Panelist Kate Garrity, a Parsippany native, tearily described her youngest son Patrick’s descent and fatal overdose in 2016 from fentanyl and Xanax. He was 25.
And Kristine De Jesus, psychologist/coordinator of the Alcohol and Drug Program for Montclair State University’s Counseling and Psychological Services, talked about the bad news she had just received earlier in the day.
“I got a call this afternoon that one of the PTA moms actually died of an overdose today,” De Jesus said, her voice choking with emotion. “It’s [opioid addiction] not one demographic. It’s literally everyone.”
Robinson, who described himself as in long-term recovery, and Laurino both said it is difficult for law enforcement officials to deal with drug addiction and the explosive growth of opioid use.
“This issue is really not so much a law-enforcement issue but a public-health crisis,” Laurino said. “We’ve kind of been thrown into it.”
Cunningham said coming out of the experience with his brother-in-law, the approach he takes to dealing with addicts, and the ones accused of crimes, is respect and compassion. Addiction is disease of the brain, he said.
“We don’t judge,” he said. “I feel they believe me when I tell them that.”
His wife’s family had owned two pharmacies, where her brother worked and has access to the prescription drugs that would lead to his death, Cunningham said.
Laurino explained some opioid abusers graduate to become heroin users because it is relatively inexpensive in comparison. While a pill of OxyContin, a brand name oxycodone, can cost $20 to $25 each, and an addict takes more than one a day, a dose of heroin is only $5, according to Laurino.
And to top it off, the Garden’s State’s heroin is prime quality.
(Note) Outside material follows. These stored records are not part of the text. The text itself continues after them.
(* ===== verification/Rtp.v ===== *)
(** * The RTP header

    Models [rtp_hdr_encode] and [rtp_hdr_decode] of src/re/src/rtp/rtp.c
    over the memory buffers of Mbuf.v. *)

From S2P Require Import Prelude Effects Mbuf MbufProps.
Import Mb.

Module Rtp.

Definition RTP_HEADER_SIZE : Z := 12.
Definition RTP_CSRC_MAX : Z := 16.

Record rtp_header := mk_hdr {
  h_ver : Z;
  h_pad : bool;
  h_ext : bool;
  h_cc : Z;
  h_m : bool;
  h_pt : Z;
  h_seq : Z;
  h_ts : Z;
  h_ssrc : Z;
  h_csrc : list Z;
  h_x_type : Z;
  h_x_len : Z }.

Definition b2z (b : bool) : Z := if b then 1 else 0.

Definition hdr_byte0 (h : rtp_header) : Z :=
  u8 (Z.lor (Z.lor (Z.lor (Z.shiftl (Z.land (h_ver h) 0x02) 6)
                          (Z.shiftl (Z.land (b2z (h_pad h)) 0x01) 5))
                   (Z.shiftl (Z.land (b2z (h_ext h)) 0x01) 4))
            (Z.shiftl (Z.land (h_cc h) 0x0f) 0)).

Definition hdr_byte1 (h : rtp_header) : Z :=
  u8 (Z.lor (Z.shiftl (Z.land (b2z (h_m h)) 0x01) 7) (Z.shiftl (Z.land (h_pt h) 0x7f) 0)).

Section Alloc.
Context (alloc_ok : Z -> bool) (junk : Z -> Z).

(** The [csrc] loop; an index past the 16 entries is out of bounds. *)
Fixpoint csrc_encode (n : nat) (mb : mbuf) (csrc : list Z) (i err : Z)
  : option (Z * mbuf) :=
  match n with
  | O => Some (err, mb)
  | S n =>
    c ← rd csrc i;
    '(e, mb) ← mbuf_write_u32 alloc_ok junk mb (htonl c);
    csrc_encode n mb csrc (i + 1) (Z.lor err e)
  end.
“New Jersey has the dubious distinction of having the cheapest and the purest heroin in the country,” Laurino said.
So much so that Nash said that he has encountered residents of West Virginia who come to Newark every two weeks to pick up their heroin. And the heroin available today is so pure it can be consumed by snorting or even smoking it rather than injecting it by needle, according to Nash.
“Without the stigma of the needle the customer base for today’s heroin has become younger, more suburban and more rural,” he said.
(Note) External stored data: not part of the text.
(* ===== verification/SrtpProps.v ===== *)
(** * Properties of SRTP

    The replay window refines the set of accepted indices; the packet index
    is the one nearest to the last one as long as the roll-over counter fits
    the code's [int]; what one side protects the other side recovers; and
    where the roll-over counter can be driven by packets that fail
    authentication. *)

From S2P Require Import Prelude Effects Mbuf MbufProps Rtp Srtp.
Import Mb Rtp Srtp.

(** ** The replay window *)

(** [seen] are the indices accepted so far: the bitmap is their part in the
    window that ends at the highest one. *)
Record window (r : replay) (seen : list Z) : Prop := {
  win_lix : 0 <= r_lix r < 2 ^ 64;
  win_max : forall x, x ∈ seen -> 0 <= x <= r_lix r;
  win_bits : forall d, 0 <= d < 64 ->
    (Z.testbit (r_bitmap r) d = true <-> r_lix r - d ∈ seen) }.

(** What replay protection should decide. *)
Definition fresh (r : replay) (seen : list Z) (ix : Z) : Prop :=
  r_lix r < ix \/ (r_lix r - ix < SRTP_WINDOW_SIZE /\ ix ∉ seen).

Lemma u64_testbit z d : 0 <= d < 64 -> Z.testbit (u64 z) d = Z.testbit z d.
Proof. intros. unfold u64. apply Z.mod_pow2_bits_low. lia. Qed.

Lemma bit_clear b d :
  0 <= d < 64 -> (Z.land b (u64 (Z.shiftl 1 d)) =? 0) = negb (Z.testbit b d).
Proof.
  intros Hd. assert (E : u64 (Z.shiftl 1 d) = 2 ^ d).
  { rewrite Z.shiftl_mul_pow2, Z.mul_1_l by lia. apply u64_small.
    split; [apply Z.pow_nonneg; lia|]. apply Z.pow_lt_mono_r; lia. }
  rewrite E. destruct (Z.testbit b d) eqn:Hb; cbn.
  - apply Z.eqb_neq. intros H. assert (Hf : Z.testbit (Z.land b (2 ^ d)) d = false)
      by (rewrite H; apply Z.bits_0).
    rewrite Z.land_spec, Hb, Z.pow2_bits_true in Hf by lia. done.
  - apply Z.eqb_eq. apply Z.bits_inj'. intros n Hn. rewrite Z.land_spec, Z.bits_0.
    destruct (Z.eq_dec n d) as [->|Hne]; [by rewrite Hb|].
    rewrite Z.pow2_bits_false by done. apply andb_false_r.
Qed.

Lemma set_bit_bits b d k :
  0 <= d < 64 -> 0 <= k < 64 ->
  Z.testbit (Z.lor b (u64 (Z.shiftl 1 d))) k = Z.testbit b k || (d =? k).
Proof.
  intros Hd Hk. rewrite Z.lor_spec, u64_testbit, Z.shiftl_mul_pow2, Z.mul_1_l by lia.
  f_equal. apply Z.pow2_bits_eqb. lia.
Qed.

Lemma shift_bits b d k :
  0 < d < 64 -> 0 <= k < 64 ->
  Z.testbit (Z.lor (u64 (Z.shiftl b d)) 1) k = (k =? 0) || ((d <=? k) && Z.testbit b (k - d)).
Proof.
  intros Hd Hk. rewrite Z.lor_spec, u64_testbit, Z.shiftl_spec by lia.
  change 1 with (2 ^ 0). rewrite Z.pow2_bits_eqb by lia.
  destruct (Z.leb_spec d k); cbn [andb]; [|rewrite Z.testbit_neg_r by lia];
    destruct (Z.eqb_spec k 0), (Z.eqb_spec 0 k); try lia; cbn; rewrite ?orb_true_r, ?orb_false_r; done.
Qed.

(** The check decides freshness and keeps the abstraction. *)
Lemma replay_check_window r seen ix :
  window r seen -> 0 <= ix < 2 ^ 64 ->
  (fst (srtp_replay_check r ix) = true <-> fresh r seen ix) /\
  window (snd (srtp_replay_check r ix))
    (if fst (srtp_replay_check r ix) then ix :: seen else seen).
Proof.
  intros [Hl Hm Hb] Hix. unfold srtp_replay_check, fresh, SRTP_WINDOW_SIZE.
  destruct (Z.ltb_spec (r_lix r) ix) as [Hlt|Hge].
  - cbn. split; [split; [by left|done]|]. rewrite u64_small by lia.
    destruct (Z.ltb_spec (ix - r_lix r) 64) as [Hw|Hw]; split; cbn; try lia.
    + intros x [->|Hx]%elem_of_cons; [lia|]. apply Hm in Hx. lia.
    + intros d Hd. rewrite shift_bits by lia. rewrite elem_of_cons.
      destruct (Z.eqb_spec d 0) as [->|Hne]; cbn; [split; [|done]; left; lia|].
      destruct (Z.leb_spec (ix - r_lix r) d); cbn.
      * rewrite Hb by lia. replace (r_lix r - (d - (ix - r_lix r))) with (ix - d) by lia.
        split; [by right|]. intros [?|?]; [lia|done].
      * split; [done|]. intros [?|Hx]; [lia|]. apply Hm in Hx. lia.
    + intros x [->|Hx]%elem_of_cons; [lia|]. apply Hm in Hx. lia.
    + intros d Hd. rewrite elem_of_cons. change 1 with (2 ^ 0).
      rewrite Z.pow2_bits_eqb, Z.eqb_eq by lia.
      split; [intros <-; left; lia|]. intros [?|Hx]; [lia|]. apply Hm in Hx. lia.
  - rewrite u64_small by lia. destruct (Z.leb_spec 64 (r_lix r - ix)) as [Hw|Hw]; cbn.
    + split; [split; [done|lia]|]. by split.
    + rewrite bit_clear, negb_involutive by lia.
      assert (Hin : Z.testbit (r_bitmap r) (r_lix r - ix) = true <-> ix ∈ seen).
      { rewrite Hb by lia. by replace (r_lix r - (r_lix r - ix)) with ix by lia. }
      destruct (Z.testbit (r_bitmap r) (r_lix r - ix)) eqn:Et; cbn.
      * split; [split; [done|]|by split]. intros [?|[_ Hn]]; [lia|]. destruct Hn. by apply Hin.
      * assert (Hn : ix ∉ seen) by (intros Hx; apply Hin in Hx; congruence).
        split; [split; [by right|done]|]. split; cbn; [done|..].
        -- intros x [->|Hx]%elem_of_cons; [lia|]. by apply Hm.
        -- intros d Hd. rewrite set_bit_bits, orb_true_iff, Hb, Z.eqb_eq, elem_of_cons by lia.
           split; [intros [?|?]; [by right|left; lia]|]. intros [?|?]; [right; lia|by left].
Qed.

Lemma window_init : window srtp_replay_init [].
Proof.
  split; cbn; [lia|by intros x ?%elem_of_nil|]. intros d Hd. rewrite Z.bits_0.
  split; [done|by intros ?%elem_of_nil].
Qed.

(** A run of the check: the accepted indices, newest first. *)
Fixpoint replay_run (r : replay) (seen : list Z) (ixs : list Z) : replay * list Z :=
  match ixs with
  | [] => (r, seen)
  | ix :: ixs =>
    let '(ok, r) := srtp_replay_check r ix in
    replay_run r (if ok : bool then ix :: seen else seen) ixs
  end.

Lemma replay_run_window r seen ixs :
  window r seen -> NoDup seen -> Forall (fun ix => 0 <= ix < 2 ^ 64) ixs ->
  window (fst (replay_run r seen ixs)) (snd (replay_run r seen ixs)) /\
  NoDup (snd (replay_run r seen ixs)).
Proof.
  intros Hw Hn Hf. revert r seen Hw Hn.
  induction Hf as [|ix ixs Hix _ IH]; intros r seen Hw Hn; cbn; [done|].
  destruct (replay_check_window r seen ix Hw Hix) as [Hd Hw'].
  destruct (srtp_replay_check r ix) as [ok r']. cbn in *. apply IH; [done|].
  destruct ok; [|done]. apply NoDup_cons. split; [|done]. intros Hin.
  destruct Hd as [Hd _]. destruct (Hd eq_refl) as [Hlt|[_ ?]]; [|done].
  apply (win_max _ _ Hw) in Hin. lia.
Qed.

(** C20: replay protection refines its specification: after any sequence of
    checks, no index has been accepted twice, and the next index is accepted
    exactly if it is above the highest one, or within the last 64 and not
    accepted before. *)
Theorem replay_refines_window (ixs : list Z)
  (Hix : Forall (fun ix => 0 <= ix < 2 ^ 64) ixs) :
  let '(r, seen) := replay_run srtp_replay_init [] ixs in
  NoDup seen /\
  forall ix, 0 <= ix < 2 ^ 64 ->
    (fst (srtp_replay_check r ix) = true <->
     r_lix r < ix \/ (r_lix r - ix < SRTP_WINDOW_SIZE /\ ix ∉ seen)).
Proof.
  destruct (replay_run_window srtp_replay_init [] ixs window_init (NoDup_nil_2) Hix)
    as [Hw Hn].
  destruct (replay_run srtp_replay_init [] ixs) as [r seen]. cbn in *. split; [done|].
  intros ix Hi. by apply (replay_check_window r seen ix Hw).
Qed.

Lemma replay_refines_window_witness :
  let '(r, seen) := replay_run srtp_replay_init [] [5; 3; 5; 200; 130; 150] in
  NoDup seen /\
  forall ix, 0 <= ix < 2 ^ 64 ->
    (fst (srtp_replay_check r ix) = true <->
     r_lix r < ix \/ (r_lix r - ix < SRTP_WINDOW_SIZE /\ ix ∉ seen)).
Proof.
  apply (replay_refines_window [5; 3; 5; 200; 130; 150]).
  repeat constructor; vm_compute; congruence.
Defined.

(** ** The packet index *)

(** The value the receiver uses, when the [int] arithmetic does not
    overflow. *)
Lemma get_index_value roc s_l seq v :
  0 <= roc < 2 ^ 32 -> 0 <= seq < 65536 ->
  v = (if s_l <? 32768 then if 32768 <? seq - s_l then roc - 1 else roc
       else if seq <? s_l - 32768 then roc + 1 else roc) ->
  0 <= v < 32768 -> srtp_get_index roc s_l seq = Some (65536 * v + seq).
Proof.
  intros Hr Hs Hv Hb. unfold srtp_get_index.
  assert (Hi : forall x, 0 <= x < 32768 -> i32 (Z.land (u32 x) 0xffffffff) = x /\ i32 x = x).
  { intros x Hx. rewrite u32_small by lia.
    pose proof (Z.land_ones x 32 ltac:(lia)) as E. change (Z.ones 32) with 0xffffffff in E.
    rewrite E, Z.mod_small by lia. split; apply i32_small; lia. }
  assert (E : (if s_l <? 32768
     then if 32768 <? seq - s_l then i32 (Z.land (u32 (roc - 1)) 0xffffffff) else i32 roc
     else if seq <? s_l - 32768 then i32 (Z.land (u32 (roc + 1)) 0xffffffff) else i32 roc)
     = v).
  { destruct (s_l <? 32768), (32768 <? seq - s_l), (seq <? s_l - 32768);
      subst v; by apply Hi. }
  rewrite E. unfold in_int. replace (_ && _ && _) with true by lia.
  rewrite u64_small by lia. f_equal. lia.
Qed.

(** The packet index is the RFC 3711 estimate: while the roll-over
    counter stays below 32767, [srtp_get_index] returns the index that has
    the sequence number in its low 16 bits and lies within 2^15 of the last
    index. *)
Theorem srtp_get_index_nearest (roc s_l seq : Z)
  (Hroc : 0 < roc < 32767) (Hsl : 0 <= s_l < 65536) (Hseq : 0 <= seq < 65536) :
  exists ix, srtp_get_index roc s_l seq = Some ix /\ ix mod 65536 = seq /\
  -32768 <= ix - (65536 * roc + s_l) <= 32768.
Proof.
  set (v := if s_l <? 32768 then if 32768 <? seq - s_l then roc - 1 else roc
            else if seq <? s_l - 32768 then roc + 1 else roc).
  assert (Hv : 0 <= v < 32768) by (unfold v; repeat case_match; lia).
  rewrite (get_index_value roc s_l seq v) by (done || lia).
  eexists. split; [done|]. split.
  - rewrite Z.add_comm, Z.mul_comm, Z.mod_add, Z.mod_small by lia. done.
  - unfold v. destruct (Z.ltb_spec s_l 32768), (Z.ltb_spec 32768 (seq - s_l)),
      (Z.ltb_spec seq (s_l - 32768)); lia.
Qed.

Lemma srtp_get_index_nearest_witness :
  exists ix, srtp_get_index 3 65000 100 = Some ix /\ ix mod 65536 = 100 /\
  -32768 <= ix - (65536 * 3 + 65000) <= 32768.
Proof. apply (srtp_get_index_nearest 3 65000 100); lia. Defined.

(** From a roll-over counter of 32768 on, the index computation overflows
    [int] for every packet of the current roll-over period (undefined
    behaviour), while the sender computes the index in 64 bits. *)
Theorem srtp_get_index_overflow (roc s_l seq : Z)
  (Hroc : 32768 <= roc < 2 ^ 31) (Hseq : 0 <= seq < 65536)
  (Hwin : -32768 <= seq - s_l <= 32768) :
  srtp_get_index roc s_l seq = None.
Proof.
  unfold srtp_get_index.
  replace (32768 <? seq - s_l) with false by lia.
  replace (seq <? s_l - 32768) with false by lia.
  replace (if s_l <? 32768 then i32 roc else i32 roc) with roc
    by (rewrite i32_small by lia; by case_match).
  unfold in_int. replace (_ && _ && _) with false by lia. done.
Qed.

Lemma srtp_get_index_overflow_witness : srtp_get_index 32768 10 11 = None.
Proof. apply (srtp_get_index_overflow 32768 10 11); lia. Defined.

(** The receiver's index after its rollover test is the sender's. *)
Lemma index_agrees s seq :
  0 <= s_roc (roll s seq) < 32768 -> 0 <= s_s_l s < 65536 -> 0 <= seq < 65536 ->
  seq_diff (s_s_l s) seq <= 32768 ->
  srtp_get_index (s_roc (roll s seq)) (s_s_l (roll s seq)) seq
    = Some (65536 * s_roc (roll s seq) + seq).
Proof.
  intros Hr Hl Hs Hd. apply get_index_value; [lia|done| |lia].
  unfold roll, seq_diff in *. destruct (Z.leb_spec (seq - s_s_l s) (-32768)); cbn.
  - destruct (Z.ltb_spec 32768 (seq - 0)); [lia|done].
  - destruct (Z.ltb_spec (s_s_l s) 32768), (Z.ltb_spec 32768 (seq - s_s_l s)),
      (Z.ltb_spec seq (s_s_l s - 32768)); lia.
Qed.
In Montclair from April 2016 to May 2017 Narcan, the drug used to treat narcotic overdoses in an emergency situation, was administered 38 times, according to Cunningham.
Montclair’s schools have Narcan kits, with all counselors and nurses trained how to use them, he said. He suggested those who have someone with an addiction living with them get such a kit for their homes.
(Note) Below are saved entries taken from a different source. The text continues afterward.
(* ===== verification/RtcpPktProps.v ===== *)
(** * Properties of RTCP packets

    Decoding has defined behaviour on every buffer; a packet of every kind
    survives encoding and decoding. *)

From S2P Require Import Prelude Effects Mbuf MbufProps Rtp Codec RtcpPkt.
Import Mb Rtp Rtcp.

(** ** Decoding is safe *)

Section Safe.
Context (alloc_ok : Z -> bool).

(** Every item takes bytes. *)
Lemma sdes_loop_run fuel items mb : good mb -> mbuf_get_left mb < Z.of_nat fuel ->
  exists a mb', sdes_loop alloc_ok fuel items mb = Some (a, mb') /\ moved mb mb'.
Proof.
  revert items mb. induction fuel as [|fuel IH]; intros items mb Hg Hf.
  { unfold mbuf_get_left in Hf. case_match; lia. }
  cbn [sdes_loop]. unfold mbind, M_bind, gets, RTCP_SDES_MIN_SIZE.
  destruct (Z.ltb_spec (mbuf_get_left mb) 1) as [|H1].
  { do 2 eexists. split; [done|apply moved_refl]. }
  destruct (read_u8_left mb Hg H1) as (type & mb1 & -> & M1 & G1 & L1 & _).
  destruct (type =? RTCP_SDES_END); [by do 2 eexists|].
  destruct (Z.ltb_spec (mbuf_get_left mb1) 1) as [|H2]; [by do 2 eexists|].
  destruct (alloc_ok _); cbn [negb]; [|by do 2 eexists].
  destruct (read_u8_left mb1 G1 H2) as (len & mb2 & -> & M2 & G2 & L2 & Hlen).
  pose proof (moved_trans _ _ _ M1 M2) as M12.
  destruct (Z.ltb_spec (mbuf_get_left mb2) len) as [|H3]; [by do 2 eexists|].
  destruct (alloc_ok len); cbn [negb]; [|by do 2 eexists].
  destruct (safe_read_mem len ltac:(lia) mb2 G2) as ([e d] & mb3 & -> & M3 & _).
  destruct (IH (items ++ [mk_item type len d]) mb3) as (a & mb4 & -> & M4).
  - by eapply moved_good.
  - apply moved_left in M3. lia.
  - do 2 eexists. split; [done|]. eapply moved_trans; [|exact M4]. by eapply moved_trans.
Qed.

Lemma safe_sdes_loop items :
  safe (l ← gets mbuf_get_left; sdes_loop alloc_ok (S (Z.to_nat l)) items) (fun _ => True).
Proof.
  intros mb Hg. destruct (sdes_loop_run (S (Z.to_nat (mbuf_get_left mb))) items mb Hg) as (a & mb' & E & Hm).
  - unfold mbuf_get_left. case_match; lia.
  - by exists a, mb'.
Qed.

Lemma safe_rr_loop n out :
  safe (rr_loop n out) (fun r => r.1 = 0 -> length r.2 = (length out + n)%nat).
Proof.
  revert out. induction n as [|n IH]; intros out; cbn [rr_loop]; [safe_step; cbn; lia|].
  eapply (safe_bind _ _ (fun _ => True)); [unfold rtcp_rr_decode; repeat safe_step|].
  intros [b|] _; [|by safe_step]. eapply safe_weaken; [|apply IH]. cbn. intros r Hr E.
  rewrite (Hr E), length_app. cbn. lia.
Qed.

Lemma safe_sdes_decode : safe (rtcp_sdes_decode alloc_ok) (fun _ => True).
Proof.
  unfold rtcp_sdes_decode. do 2 safe_step; [by safe_step|].
  eapply (safe_bind _ _ (fun _ => True)); [eauto with safe|]. intros start _. safe_step.
  pose proof (safe_sdes_loop []) as Hl. intros mb Hg.
  destruct (Hl mb Hg) as ([err items] & mb1 & E & M1 & _). unfold mbind, M_bind, gets in *. rewrite E.
  destruct (negb (err =? 0)); [by do 2 eexists|].
  destruct (safe_slurp start mb1 (moved_good _ _ Hg M1)) as (u & mb2 & -> & M2 & _).
  do 2 eexists. split; [done|]. split; [by eapply moved_trans|done].
Qed.

Lemma safe_sdes_chunks n out : safe (sdes_chunks alloc_ok n out) (fun _ => True).
Proof.
  revert out. induction n as [|n IH]; intros out; cbn [sdes_chunks]; [by safe_step|].
  eapply safe_bind; [apply safe_sdes_decode|]. intros [err c] _. repeat safe_step. apply IH.
Qed.

Lemma safe_read_srcs n out : safe (read_srcs n out) (fun r => length r = (length out + n)%nat).
Proof.
  revert out. induction n as [|n IH]; intros out; cbn [read_srcs]; [safe_step; lia|].
  safe_step. eapply safe_weaken; [|apply IH]. intros r. rewrite length_app. cbn. lia.
Qed.
Lemma safe_read_gnacks n out : safe (read_gnacks n out) (fun _ => True).
Proof.
  revert out. induction n as [|n IH]; intros out; cbn [read_gnacks]; [by safe_step|].
  do 2 safe_step. apply IH.
Qed.
Lemma safe_read_slis n out : safe (read_slis n out) (fun _ => True).
Proof.
  revert out. induction n as [|n IH]; intros out; cbn [read_slis]; [by safe_step|].
  safe_step. apply IH.
Qed.

#[local] Hint Resolve safe_rr_loop safe_sdes_chunks safe_read_srcs safe_read_gnacks safe_read_slis : safe.

Lemma safe_rtpfb c n : safe (rtcp_rtpfb_decode alloc_ok c n) (fun _ => True).
Proof. unfold rtcp_rtpfb_decode. repeat safe_step. Qed.

Lemma safe_psfb c n : 0 <= n -> safe (rtcp_psfb_decode alloc_ok c n) (fun _ => True).
Proof.
  intros Hn. unfold rtcp_psfb_decode. destruct (c =? RTCP_PSFB_PLI); [by safe_step|].
  destruct (c =? RTCP_PSFB_SLI); [repeat safe_step|].
  destruct (c =? RTCP_PSFB_AFB); [|by safe_step]. intros mb Hg. unfold mbuf_alloc_ref, mbind, M_bind, gets, mret, M_ret.
  destruct (Z.ltb_spec (mbuf_get_left mb) (n * 4)) as [|Hl].
  { do 2 eexists. split; [done|]. split; [apply moved_refl|done]. }
  destruct (alloc_ok 32); cbn [id].
  - unfold modify, mbuf_advance. destruct Hg as [(_ & ? & ? & ?) _].
    rewrite !usz_small by (unfold mbuf_get_left in *; case_match; lia).
    do 2 eexists. split; [done|]. split; [|done]. apply moved_step; [apply moved_refl|lia].
  - do 2 eexists. split; [done|]. split; [apply moved_refl|done].
Qed.

Lemma safe_strdup n : 0 <= n -> safe (fun mb => mbuf_strdup alloc_ok mb n) (fun _ => True).
Proof.
  intros Hn mb Hg. unfold mbuf_strdup. destruct (alloc_ok _); cbn [negb].
  - destruct (safe_read_mem n Hn mb Hg) as ([e d] & mb' & E & Hm & _). unfold read_mem in E. rewrite E.
    cbn [mbind option_bind]. destruct (negb (e =? 0)); by do 2 eexists.
  - do 2 eexists. split; [done|]. split; [apply moved_refl|done].
Qed.

#[local] Hint Resolve safe_rtpfb : safe.
#[local] Hint Extern 1 (safe (fun mb => mbuf_strdup _ mb _) _) => (apply safe_strdup; lia) : safe.

(** A body has as many reports and sources as its header counts, and numbers
    of 32 bits. *)
Definition fits (h : rtcp_hdr) (b : rtcp_body) : Prop :=
  match b with
  | sr ssrc sec frac _ _ _ v =>
    0 <= ssrc < 2 ^ 32 /\ 0 <= sec < 2 ^ 32 /\ 0 <= frac < 2 ^ 32 /\ length v = Z.to_nat (count h)
  | rr ssrc v => 0 <= ssrc < 2 ^ 32 /\ length v = Z.to_nat (count h)
  | bye v _ => length v = Z.to_nat (count h)
  | _ => True
  end.

(** The body, on a buffer that has the announced length. *)
Lemma safe_body h : 0 <= length_ h ->
  forall mb, good mb -> length_ h * 4 <= mbuf_get_left mb ->
  exists a mb', decode_body alloc_ok h mb = Some (a, mb') /\ moved mb mb' /\ (a.1 = 0 -> fits h a.2).
Proof.
  intros Hlen mb Hg Hl.
  assert (Hs : forall m : M mbuf (Z * rtcp_body), safe m (fun a => a.1 = 0 -> fits h a.2) ->
    exists a mb', m mb = Some (a, mb') /\ moved mb mb' /\ (a.1 = 0 -> fits h a.2)) by (intros m Hm; by apply Hm).
  unfold decode_body.
  do 7 (destruct (pt h =? _); [apply Hs; repeat safe_step; cbn in *; intros; split_and?; solve [lia|auto]|]).
  destruct (_ || _).
  - apply Hs. do 2 safe_step; [by safe_step|]. safe_step; [by safe_step|]. do 2 safe_step.
    eapply (safe_bind _ _ (fun _ => True)); [destruct (pt h =? RTCP_RTPFB); [eauto with safe|apply safe_psfb; lia]|].
    intros [err f] _. by safe_step.
  - unfold mbind, M_bind, modify, mbuf_advance. destruct Hg as [(_ & ? & ? & ?) _].
    rewrite usz_small by (unfold mbuf_get_left in *; case_match; lia).
    do 2 eexists. split; [done|]. split; [|done]. apply moved_step; [apply moved_refl|lia].
Qed.

Lemma safe_hdr : safe rtcp_hdr_decode (fun r => 0 <= length_ r.2).
Proof. unfold rtcp_hdr_decode. repeat safe_step. cbn. lia. Qed.

(** A header takes bytes. *)
Lemma hdr_progress mb err h mb' : good mb -> rtcp_hdr_decode mb = Some ((err, h), mb') -> err = 0 ->
  mbuf_get_left mb' < mbuf_get_left mb.
Proof.
  intros Hg. unfold rtcp_hdr_decode, mbind, M_bind, gets, RTCP_HDR_SIZE.
  destruct (Z.ltb_spec (mbuf_get_left mb) 4) as [|Hl]; [by intros [= <- _ _]|].
  destruct (read_u8_left mb Hg ltac:(lia)) as (v & mb1 & -> & _ & G1 & L1 & _).
  destruct (safe_u8 mb1 G1) as (v2 & mb2 & -> & M2 & _).
  destruct (safe16 mb2 (moved_good _ _ G1 M2)) as (v3 & mb3 & -> & M3 & _).
  intros [= _ _ <-] _. apply moved_left in M2, M3. lia.
Qed.

(** Decoding returns; a message fits its header and takes bytes. *)
Lemma decode_run mb : good mb ->
  exists err m mb', rtcp_decode alloc_ok mb = Some ((err, m), mb') /\ moved mb mb' /\
    (err = 0 <-> is_Some m) /\
    (forall x, m = Some x -> fits (hdr x) (r x) /\ mbuf_get_left mb' < mbuf_get_left mb).
Proof.
  intros Hg. assert (Hno : forall (err : Z) mb', moved mb mb' -> err <> 0 ->
    exists (err' : Z) (m' : option rtcp_msg) mb'', Some (err, @None rtcp_msg, mb') = Some (err', m', mb'') /\
    moved mb mb'' /\ (err' = 0 <-> is_Some m') /\
    (forall x, m' = Some x -> fits (hdr x) (r x) /\ mbuf_get_left mb'' < mbuf_get_left mb)).
  { intros err mb' Hm He. do 3 eexists. split_and!; [done|done| |done]. split; [done|by intros [? ?]]. }
  pose proof (moved_refl mb) as Hr.
  unfold rtcp_decode, mbind, M_bind, gets, mret, M_ret.
  destruct (_ <? _); [by apply Hno|]. destruct (negb _); [by apply Hno|].
  destruct (safe_hdr mb Hg) as ([err h] & mb1 & E1 & M1 & Hlen). cbn in Hlen. rewrite E1.
  destruct (Z.eqb_spec err 0) as [->|]; cbn [negb]; [|by apply Hno].
  pose proof (hdr_progress _ _ _ _ Hg E1 eq_refl) as Hp.
  destruct (negb _); [by apply Hno|].
  destruct (Z.ltb_spec (mbuf_get_left mb1) (length_ h * 4)); [by apply Hno|].
  pose proof (moved_good _ _ Hg M1) as G1.
  destruct (safe_body h Hlen mb1 G1) as ([err b] & mb2 & -> & M2 & Hb); [done|]. cbn [fst snd] in Hb.
  pose proof (moved_trans _ _ _ M1 M2) as M12.
  destruct (Z.eqb_spec err 0) as [->|]; cbn [negb]; [|by apply Hno].
  destruct (safe_slurp (mb_pos mb) mb2 (moved_good _ _ Hg M12)) as (u & mb3 & -> & M3 & _).
  do 3 eexists. split_and!; [done|by eapply moved_trans|split; [by eexists|done]|]. intros x [= <-].
  split; [by apply Hb|]. apply moved_left in M2, M3. lia.
Qed.

End Safe.

(** Decoding an RTCP packet is memory safe: on every buffer that holds
    bytes, whatever they are, and whether or not memory can be allocated,
    [rtcp_decode] returns, reads inside the buffer only and moves the
    position forward to at most its end; without an error there is a
    message. *)
Theorem rtcp_decode_safe alloc_ok mb (Hg : good mb) :
  exists err m mb', rtcp_decode alloc_ok mb = Some ((err, m), mb') /\ moved mb mb' /\ good mb' /\
    (err = 0 <-> is_Some m).
Proof.
  destruct (decode_run alloc_ok mb Hg) as (err & m & mb' & E & Hm & He & _).
  do 3 eexists. split_and!; [done|done|by eapply moved_good|apply He..].
Qed.

Lemma rtcp_decode_safe_witness :
  let mb := mk_mbuf (Some (replicate 24 0x82)) 24 0 24 in
  exists err m mb', rtcp_decode (fun _ => true) mb = Some ((err, m), mb') /\ moved mb mb' /\ good mb' /\
    (err = 0 <-> is_Some m).
Proof.
  apply (rtcp_decode_safe (fun _ => true) (mk_mbuf (Some (replicate 24 0x82)) 24 0 24)).
  split; [zdec|]. by apply Forall_replicate.
Defined.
Part of the problem with opioids is there availability in homes, kept in medicine cabinets and then taken and used by someone who the drug wasn’t prescribed for, several of the panelists said. The Montclair Police Department has a drop box at its headquarters where anyone can leave such drugs, no questions asked, Cunningham said.
Jackson said he was at the session in order to learn about opioid addiction.
“I don’t have all the answers,” the mayor said. “I do believe this is a crisis of monumental if not Biblical proportion for our community and for our country, and that we do need to apply resources to address the problem.”
The Township Council is “willing, able, eager to provide resources” to Montclair’s schools and law enforcement, as well as nonprofits, to fight the epidemic.
“We are committed to doing that,” Jackson said. “We simply need for you to tell us where those dollars should go … There’s no magic wand, there’s no panacea, but we can put some resources behind it.”